Embora alguns críticos, como o francês Antoine Compagnon (1999), coloquem entre parênteses essa valorização, afirmando que concretamente ela ainda não aconteceu, sendo o leitor mais um apêndice do autor, o fato é que, antes, mesmo quando algum teórico comentava sobre a relação do leitor com a obra, fazia-o apenas subrepticiamente. Isso pode ser visto, por exemplo, entre os formalistas russos, preocupados em afirmar a supremacia da estrutura textual. Victor Chklovski aludiu a um tipo especial de imagem relacionada à arte: “o objetivo da imagem não é tornar mais próxima de nossa compreensão a significação que ela traz, mas criar uma percepção particular do objeto, criar uma visão, e não o seu reconhecimento” (1978, p. 50), o que nos deu a idéia de uma imagem que proporciona não um significado único, mas percepções várias. Chklovski estaria antevendo a relação mágica que se desenvolve entre cada leitor e cada texto, mas silencia sobre essa interação, não proferindo a palavra leitor.
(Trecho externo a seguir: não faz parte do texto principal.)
(* ===== verification/_CoqProject ===== *)
-Q . S2P
Prelude.v
Errors.v
Unicode.v
Crc16.v
AtomicOps.v
RefPtr.v
IntrusiveList.v
Threads.v
ThreadLists.v
Scheduler.v
PriorityScheduler.v
EdfScheduler.v
ControlScheduler.v
Interrupts.v
SleepList.v
StdHeap.v
Mutex.v
Queues.v
Pthread.v
TimeConv.v
OsTimer.v
ProcessPool.v
Bytes.v
ElfLoader.v
Processes.v
Mpu.v
Syscalls.v
Events.v
Lifecycle.v
Directories.v
MountpointFs.v
DevFs.v
FatLocks.v
FatNames.v
Fat32.v
Terminal.v
PathResolution.v
StringParts.v
FileAccess.v
SystemSetup.v
Guards.v
CLib.v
Havia no formalismo russo, como também no estruturalismo, o receio de que a figura do leitor pressupusesse uma crítica impressionista, como as anteriormente em voga antes que as reformas ocorridas nas décadas de 50 e 60 praticamente varressem da história da teoria literária as críticas de gosto, embora elas insistam em, continuamente, ressurgir.

A desconfiança em relação ao leitor empírico advém da imprecisão da sua configuração. As teorias da recepção, mesmo proferindo a palavra leitor, aportam na dificuldade em legitimar o leitor empírico, tratando-o muitas vezes como uma abstração, embora não distingam o leitor-conceito do leitor empírico com o rigor necessário, desfavorecendo a posição do último, uma vez que quando ele ganha um caráter efetivo são desconsideradas, na maioria das vezes, suas especificidades. Tal fato acaba por suscitar uma variedade de críticas. Daí, ao destacar a estética da recepção e do efeito como importante movimento que privilegia o leitor, advém a necessidade de realizar uma arqueologia das críticas que discordam desse suposto privilégio.

Quando, em 1905, Proust escreveu o prefácio Sobre a leitura, por ocasião da publicação da sua tradução do livro Sésame et les Lys, ele mostrou o leitor como um amante dos livros, que preteria qualquer outra atividade em função do prazer proporcionado pela leitura. Proust afirma:

 

Tudo isso que a leitura nos fazia perceber apenas como inconveniências, ela as gravava, contudo, em nós, como uma lembrança tão doce (muito mais preciosa, vendo agora à distância, do que o que líamos então com tanto amor) que se nos acontece ainda hoje folhearmos esses livros de outrora, já não é senão como simples calendários que guardamos dos dias perdidos, com a esperança de ver refletidas sobre as páginas as habitações e os lagos que não existem mais. (2001, p. 9-10)

 

Ao contrário da afirmação de Borges exposta anteriormente, Proust deixa a impressão de conceber o ato da leitura como mais importante do que o texto em si: quando lemos, fica-nos, muitas vezes, a lembrança do momento, e não propriamente do texto lido. É uma desordem que a teoria literária tem dificuldade em aceitar – ou prever. Em razão disso, ela se fixa nos suportes que podem ser dados ao leitor durante e depois da leitura. Não é diferente na estética da recepção e do efeito, movimento fundador das teorias da recepção ancorado especialmente nas idéias dos pensadores Hans Robert Jauss e Wolfgang Iser.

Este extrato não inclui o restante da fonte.